[Saved entries]
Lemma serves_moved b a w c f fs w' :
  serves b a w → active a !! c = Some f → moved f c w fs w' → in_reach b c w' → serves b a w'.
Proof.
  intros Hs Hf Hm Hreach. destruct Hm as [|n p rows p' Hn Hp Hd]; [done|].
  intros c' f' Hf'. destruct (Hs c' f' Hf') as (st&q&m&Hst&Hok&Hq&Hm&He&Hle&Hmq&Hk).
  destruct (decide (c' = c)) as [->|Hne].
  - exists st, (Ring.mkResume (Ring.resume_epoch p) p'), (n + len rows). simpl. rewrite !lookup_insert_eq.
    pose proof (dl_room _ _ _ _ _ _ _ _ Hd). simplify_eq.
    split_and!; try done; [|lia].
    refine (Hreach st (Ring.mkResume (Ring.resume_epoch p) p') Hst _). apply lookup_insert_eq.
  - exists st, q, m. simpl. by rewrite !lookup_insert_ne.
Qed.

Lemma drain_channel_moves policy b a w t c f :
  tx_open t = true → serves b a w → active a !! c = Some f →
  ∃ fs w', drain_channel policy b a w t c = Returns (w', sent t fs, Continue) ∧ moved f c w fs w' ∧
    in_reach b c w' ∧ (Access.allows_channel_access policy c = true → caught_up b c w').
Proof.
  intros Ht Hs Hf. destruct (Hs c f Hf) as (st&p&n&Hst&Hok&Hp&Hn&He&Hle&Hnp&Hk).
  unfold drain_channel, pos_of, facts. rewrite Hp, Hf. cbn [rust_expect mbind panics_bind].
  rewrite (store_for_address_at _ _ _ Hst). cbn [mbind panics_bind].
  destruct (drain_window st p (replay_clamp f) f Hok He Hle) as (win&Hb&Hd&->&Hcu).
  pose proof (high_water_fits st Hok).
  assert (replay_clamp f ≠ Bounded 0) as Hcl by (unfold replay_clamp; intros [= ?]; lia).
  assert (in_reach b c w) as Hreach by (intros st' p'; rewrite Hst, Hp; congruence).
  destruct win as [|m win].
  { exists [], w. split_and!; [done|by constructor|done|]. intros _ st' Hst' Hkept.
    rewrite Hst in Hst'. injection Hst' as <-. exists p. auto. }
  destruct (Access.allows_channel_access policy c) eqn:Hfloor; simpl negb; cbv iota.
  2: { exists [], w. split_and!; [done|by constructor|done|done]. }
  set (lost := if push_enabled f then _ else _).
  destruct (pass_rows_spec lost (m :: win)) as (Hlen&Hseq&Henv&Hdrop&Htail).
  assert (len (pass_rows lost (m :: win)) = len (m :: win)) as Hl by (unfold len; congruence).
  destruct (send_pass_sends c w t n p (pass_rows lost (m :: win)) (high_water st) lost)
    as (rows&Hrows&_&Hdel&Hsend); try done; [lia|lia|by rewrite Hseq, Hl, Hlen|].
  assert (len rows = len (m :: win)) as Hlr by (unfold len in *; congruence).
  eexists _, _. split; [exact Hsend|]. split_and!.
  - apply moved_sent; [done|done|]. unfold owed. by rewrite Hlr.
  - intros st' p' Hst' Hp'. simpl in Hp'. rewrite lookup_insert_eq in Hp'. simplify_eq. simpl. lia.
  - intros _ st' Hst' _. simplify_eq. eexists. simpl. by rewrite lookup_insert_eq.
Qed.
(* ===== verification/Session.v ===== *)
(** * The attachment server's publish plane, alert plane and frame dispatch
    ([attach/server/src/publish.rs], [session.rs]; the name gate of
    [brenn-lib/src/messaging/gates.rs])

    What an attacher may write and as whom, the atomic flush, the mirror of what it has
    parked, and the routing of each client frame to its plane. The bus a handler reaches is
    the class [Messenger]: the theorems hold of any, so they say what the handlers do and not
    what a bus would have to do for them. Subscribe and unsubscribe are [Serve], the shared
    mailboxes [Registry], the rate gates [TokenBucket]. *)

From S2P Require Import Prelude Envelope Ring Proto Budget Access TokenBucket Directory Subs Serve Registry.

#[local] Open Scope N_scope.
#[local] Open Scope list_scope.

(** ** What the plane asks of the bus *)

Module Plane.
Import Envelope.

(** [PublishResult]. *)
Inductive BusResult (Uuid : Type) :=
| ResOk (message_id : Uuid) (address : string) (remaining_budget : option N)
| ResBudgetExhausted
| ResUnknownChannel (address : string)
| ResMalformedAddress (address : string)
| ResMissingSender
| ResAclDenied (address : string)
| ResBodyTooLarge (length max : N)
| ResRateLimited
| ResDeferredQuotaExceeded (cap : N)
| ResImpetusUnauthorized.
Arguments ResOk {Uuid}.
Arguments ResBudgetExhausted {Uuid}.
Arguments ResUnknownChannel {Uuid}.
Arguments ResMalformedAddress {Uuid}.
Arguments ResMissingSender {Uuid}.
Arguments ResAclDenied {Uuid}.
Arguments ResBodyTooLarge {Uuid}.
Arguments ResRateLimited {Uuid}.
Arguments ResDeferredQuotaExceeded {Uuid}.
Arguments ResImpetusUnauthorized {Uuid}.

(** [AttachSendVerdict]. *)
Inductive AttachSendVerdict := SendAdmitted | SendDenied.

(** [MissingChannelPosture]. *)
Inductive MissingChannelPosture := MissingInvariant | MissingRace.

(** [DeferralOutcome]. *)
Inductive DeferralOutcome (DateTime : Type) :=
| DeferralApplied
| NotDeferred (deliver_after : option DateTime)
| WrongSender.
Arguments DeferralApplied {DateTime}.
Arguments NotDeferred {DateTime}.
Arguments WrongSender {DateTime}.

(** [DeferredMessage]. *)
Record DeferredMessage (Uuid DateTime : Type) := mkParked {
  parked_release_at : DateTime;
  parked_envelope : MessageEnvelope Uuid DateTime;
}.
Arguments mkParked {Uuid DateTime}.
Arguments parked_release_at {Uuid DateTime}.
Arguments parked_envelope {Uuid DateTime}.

» **WHAT IS BEING ASKED**
Look above for the line that contains "in_reach b c w' ∧". Starting there, transcribe every line exactly until you have copied the line that contains "- intros st'".

» **OUTPUT**
    in_reach b c w' ∧ (Access.allows_channel_access policy c = true → caught_up b c w').
Proof.
  intros Ht Hs Hf. destruct (Hs c f Hf) as (st&p&n&Hst&Hok&Hp&Hn&He&Hle&Hnp&Hk).
  unfold drain_channel, pos_of, facts. rewrite Hp, Hf. cbn [rust_expect mbind panics_bind].
  rewrite (store_for_address_at _ _ _ Hst). cbn [mbind panics_bind].
  destruct (drain_window st p (replay_clamp f) f Hok He Hle) as (win&Hb&Hd&->&Hcu).
  pose proof (high_water_fits st Hok).
  assert (replay_clamp f ≠ Bounded 0) as Hcl by (unfold replay_clamp; intros [= ?]; lia).
  assert (in_reach b c w) as Hreach by (intros st' p'; rewrite Hst, Hp; congruence).
  destruct win as [|m win].
  { exists [], w. split_and!; [done|by constructor|done|]. intros _ st' Hst' Hkept.
    rewrite Hst in Hst'. injection Hst' as <-. exists p. auto. }
  destruct (Access.allows_channel_access policy c) eqn:Hfloor; simpl negb; cbv iota.
  2: { exists [], w. split_and!; [done|by constructor|done|done]. }
  set (lost := if push_enabled f then _ else _).
  destruct (pass_rows_spec lost (m :: win)) as (Hlen&Hseq&Henv&Hdrop&Htail).
  assert (len (pass_rows lost (m :: win)) = len (m :: win)) as Hl by (unfold len; congruence).
  destruct (send_pass_sends c w t n p (pass_rows lost (m :: win)) (high_water st) lost)
    as (rows&Hrows&_&Hdel&Hsend); try done; [lia|lia|by rewrite Hseq, Hl, Hlen|].
  assert (len rows = len (m :: win)) as Hlr by (unfold len in *; congruence).
  eexists _, _. split; [exact Hsend|]. split_and!.
  - apply moved_sent; [done|done|]. unfold owed. by rewrite Hlr.
  - intros st' p' Hst' Hp'. simpl in Hp'. rewrite lookup_insert_eq in Hp'. simplify_eq. simpl. lia.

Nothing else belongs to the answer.